Problem: The lines below starting at the line containing "[exact demo_graph_ok|unfold vertex;" and ending at the line containing "Definition createDSU (size" are to be repeated exactly, with both ends kept and nothing else added.

Records for this task:
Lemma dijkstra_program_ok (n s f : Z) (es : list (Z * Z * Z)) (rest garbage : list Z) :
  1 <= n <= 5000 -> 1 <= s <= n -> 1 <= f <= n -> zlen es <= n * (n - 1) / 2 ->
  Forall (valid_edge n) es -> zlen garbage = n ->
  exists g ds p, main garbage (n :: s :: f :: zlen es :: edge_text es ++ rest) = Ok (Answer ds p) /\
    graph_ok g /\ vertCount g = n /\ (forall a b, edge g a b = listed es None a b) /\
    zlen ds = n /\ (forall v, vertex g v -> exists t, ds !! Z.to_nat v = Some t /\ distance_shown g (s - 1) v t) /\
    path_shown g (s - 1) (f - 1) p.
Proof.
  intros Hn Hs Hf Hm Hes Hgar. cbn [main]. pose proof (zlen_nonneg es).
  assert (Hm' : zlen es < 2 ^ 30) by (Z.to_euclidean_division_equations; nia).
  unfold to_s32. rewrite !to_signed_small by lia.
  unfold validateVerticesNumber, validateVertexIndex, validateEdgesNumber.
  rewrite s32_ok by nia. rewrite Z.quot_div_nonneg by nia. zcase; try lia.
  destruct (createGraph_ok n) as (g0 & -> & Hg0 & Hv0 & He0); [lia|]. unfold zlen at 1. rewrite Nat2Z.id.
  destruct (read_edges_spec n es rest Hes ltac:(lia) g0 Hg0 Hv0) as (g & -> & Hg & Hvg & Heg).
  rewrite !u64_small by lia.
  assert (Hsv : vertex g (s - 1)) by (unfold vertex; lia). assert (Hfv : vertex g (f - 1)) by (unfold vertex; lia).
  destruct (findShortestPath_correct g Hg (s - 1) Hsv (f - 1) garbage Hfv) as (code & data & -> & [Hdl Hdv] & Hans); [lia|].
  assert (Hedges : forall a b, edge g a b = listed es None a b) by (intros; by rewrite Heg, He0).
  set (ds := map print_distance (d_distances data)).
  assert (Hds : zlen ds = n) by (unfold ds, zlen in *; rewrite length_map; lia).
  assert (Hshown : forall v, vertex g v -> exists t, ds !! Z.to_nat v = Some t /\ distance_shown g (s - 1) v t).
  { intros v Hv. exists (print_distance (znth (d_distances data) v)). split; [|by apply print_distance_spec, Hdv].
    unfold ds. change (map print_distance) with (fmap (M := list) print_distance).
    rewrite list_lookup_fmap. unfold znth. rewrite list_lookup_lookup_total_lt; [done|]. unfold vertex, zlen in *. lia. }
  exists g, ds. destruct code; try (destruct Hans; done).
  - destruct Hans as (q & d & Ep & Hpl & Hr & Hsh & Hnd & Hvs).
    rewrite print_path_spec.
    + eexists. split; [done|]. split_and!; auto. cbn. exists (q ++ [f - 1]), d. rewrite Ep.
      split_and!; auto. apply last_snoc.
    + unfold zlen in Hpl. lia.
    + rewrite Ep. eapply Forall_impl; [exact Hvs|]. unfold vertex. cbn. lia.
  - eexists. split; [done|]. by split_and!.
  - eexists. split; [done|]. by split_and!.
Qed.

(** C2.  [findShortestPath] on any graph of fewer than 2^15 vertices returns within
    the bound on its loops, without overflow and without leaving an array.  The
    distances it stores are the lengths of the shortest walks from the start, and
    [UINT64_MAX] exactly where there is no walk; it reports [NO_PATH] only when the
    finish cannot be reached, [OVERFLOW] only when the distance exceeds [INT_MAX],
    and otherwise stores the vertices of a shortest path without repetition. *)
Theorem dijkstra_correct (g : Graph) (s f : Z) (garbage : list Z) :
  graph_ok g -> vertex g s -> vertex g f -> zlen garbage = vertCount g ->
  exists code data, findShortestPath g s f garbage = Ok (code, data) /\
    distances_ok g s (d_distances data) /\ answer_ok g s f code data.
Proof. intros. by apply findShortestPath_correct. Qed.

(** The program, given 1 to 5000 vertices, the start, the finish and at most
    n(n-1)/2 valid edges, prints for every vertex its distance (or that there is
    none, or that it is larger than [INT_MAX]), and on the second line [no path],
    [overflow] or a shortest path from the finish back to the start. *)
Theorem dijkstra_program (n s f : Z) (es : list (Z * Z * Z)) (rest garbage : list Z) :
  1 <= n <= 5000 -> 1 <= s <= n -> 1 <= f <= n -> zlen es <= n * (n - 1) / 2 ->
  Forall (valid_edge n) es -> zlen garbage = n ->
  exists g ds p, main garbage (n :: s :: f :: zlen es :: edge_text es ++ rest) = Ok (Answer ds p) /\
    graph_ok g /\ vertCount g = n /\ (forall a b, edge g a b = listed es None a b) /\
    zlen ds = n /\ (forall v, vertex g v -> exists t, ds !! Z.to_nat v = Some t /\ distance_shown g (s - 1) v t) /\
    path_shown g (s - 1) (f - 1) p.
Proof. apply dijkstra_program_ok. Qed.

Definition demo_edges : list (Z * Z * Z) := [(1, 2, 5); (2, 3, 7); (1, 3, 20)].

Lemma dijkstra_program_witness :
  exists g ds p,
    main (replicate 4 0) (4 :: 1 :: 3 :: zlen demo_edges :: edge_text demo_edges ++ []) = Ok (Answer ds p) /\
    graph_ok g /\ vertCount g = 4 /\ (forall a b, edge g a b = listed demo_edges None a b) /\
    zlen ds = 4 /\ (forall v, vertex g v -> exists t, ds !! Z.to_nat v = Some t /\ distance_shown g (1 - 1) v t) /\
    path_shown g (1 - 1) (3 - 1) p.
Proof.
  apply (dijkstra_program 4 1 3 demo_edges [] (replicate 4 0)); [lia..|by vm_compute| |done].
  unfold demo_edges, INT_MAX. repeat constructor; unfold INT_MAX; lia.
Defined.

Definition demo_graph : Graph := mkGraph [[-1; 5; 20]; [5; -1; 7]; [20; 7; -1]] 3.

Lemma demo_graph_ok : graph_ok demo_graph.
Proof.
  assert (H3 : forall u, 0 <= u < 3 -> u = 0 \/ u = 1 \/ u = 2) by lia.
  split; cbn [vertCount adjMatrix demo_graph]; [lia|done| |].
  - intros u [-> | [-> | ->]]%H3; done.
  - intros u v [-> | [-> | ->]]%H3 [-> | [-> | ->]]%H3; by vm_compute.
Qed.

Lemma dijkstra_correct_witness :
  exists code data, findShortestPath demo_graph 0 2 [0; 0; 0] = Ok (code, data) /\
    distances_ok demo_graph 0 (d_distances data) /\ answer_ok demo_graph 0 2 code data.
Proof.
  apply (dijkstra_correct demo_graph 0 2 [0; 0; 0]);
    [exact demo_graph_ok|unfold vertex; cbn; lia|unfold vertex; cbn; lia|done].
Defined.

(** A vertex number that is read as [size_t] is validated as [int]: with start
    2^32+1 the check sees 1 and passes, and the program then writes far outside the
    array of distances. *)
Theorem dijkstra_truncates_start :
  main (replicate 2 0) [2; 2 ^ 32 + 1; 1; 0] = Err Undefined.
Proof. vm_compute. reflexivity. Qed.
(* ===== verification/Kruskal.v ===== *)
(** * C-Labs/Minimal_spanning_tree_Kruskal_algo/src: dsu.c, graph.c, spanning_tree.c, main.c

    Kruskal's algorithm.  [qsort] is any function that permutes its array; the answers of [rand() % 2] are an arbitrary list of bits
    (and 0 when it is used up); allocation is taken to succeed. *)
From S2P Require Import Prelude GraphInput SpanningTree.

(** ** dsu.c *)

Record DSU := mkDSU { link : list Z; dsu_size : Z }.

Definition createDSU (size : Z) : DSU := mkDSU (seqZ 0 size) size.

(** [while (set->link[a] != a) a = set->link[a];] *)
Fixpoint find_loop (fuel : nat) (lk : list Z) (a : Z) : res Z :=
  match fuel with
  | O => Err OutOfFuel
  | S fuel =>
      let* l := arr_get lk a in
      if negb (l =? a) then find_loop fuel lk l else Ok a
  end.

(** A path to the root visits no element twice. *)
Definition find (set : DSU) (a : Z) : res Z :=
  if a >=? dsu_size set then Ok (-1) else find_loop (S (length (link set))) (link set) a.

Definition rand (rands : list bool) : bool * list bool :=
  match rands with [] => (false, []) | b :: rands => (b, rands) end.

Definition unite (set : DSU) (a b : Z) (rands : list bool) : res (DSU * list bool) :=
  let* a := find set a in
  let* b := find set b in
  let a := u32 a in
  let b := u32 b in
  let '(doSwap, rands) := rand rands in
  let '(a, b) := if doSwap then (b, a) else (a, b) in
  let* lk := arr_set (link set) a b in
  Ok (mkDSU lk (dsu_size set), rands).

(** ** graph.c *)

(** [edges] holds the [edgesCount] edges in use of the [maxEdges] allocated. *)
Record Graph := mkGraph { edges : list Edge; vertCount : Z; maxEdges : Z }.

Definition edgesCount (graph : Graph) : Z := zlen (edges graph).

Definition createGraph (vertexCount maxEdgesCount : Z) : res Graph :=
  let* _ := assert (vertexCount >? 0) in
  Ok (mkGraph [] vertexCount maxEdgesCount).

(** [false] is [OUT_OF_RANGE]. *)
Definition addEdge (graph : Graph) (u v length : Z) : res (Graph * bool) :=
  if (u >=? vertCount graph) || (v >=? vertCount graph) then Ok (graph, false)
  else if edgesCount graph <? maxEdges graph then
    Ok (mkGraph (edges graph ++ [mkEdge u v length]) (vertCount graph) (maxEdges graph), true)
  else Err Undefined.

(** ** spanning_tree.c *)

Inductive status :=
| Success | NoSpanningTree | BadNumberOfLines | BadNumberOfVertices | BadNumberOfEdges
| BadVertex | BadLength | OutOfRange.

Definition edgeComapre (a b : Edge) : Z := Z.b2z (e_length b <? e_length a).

Result:
    [exact demo_graph_ok|unfold vertex; cbn; lia|unfold vertex; cbn; lia|done].
Defined.

(** A vertex number that is read as [size_t] is validated as [int]: with start
    2^32+1 the check sees 1 and passes, and the program then writes far outside the
    array of distances. *)
Theorem dijkstra_truncates_start :
  main (replicate 2 0) [2; 2 ^ 32 + 1; 1; 0] = Err Undefined.
Proof. vm_compute. reflexivity. Qed.
(* ===== verification/Kruskal.v ===== *)
(** * C-Labs/Minimal_spanning_tree_Kruskal_algo/src: dsu.c, graph.c, spanning_tree.c, main.c

    Kruskal's algorithm.  [qsort] is any function that permutes its array; the answers of [rand() % 2] are an arbitrary list of bits
    (and 0 when it is used up); allocation is taken to succeed. *)
From S2P Require Import Prelude GraphInput SpanningTree.

(** ** dsu.c *)

Record DSU := mkDSU { link : list Z; dsu_size : Z }.

Definition createDSU (size : Z) : DSU := mkDSU (seqZ 0 size) size.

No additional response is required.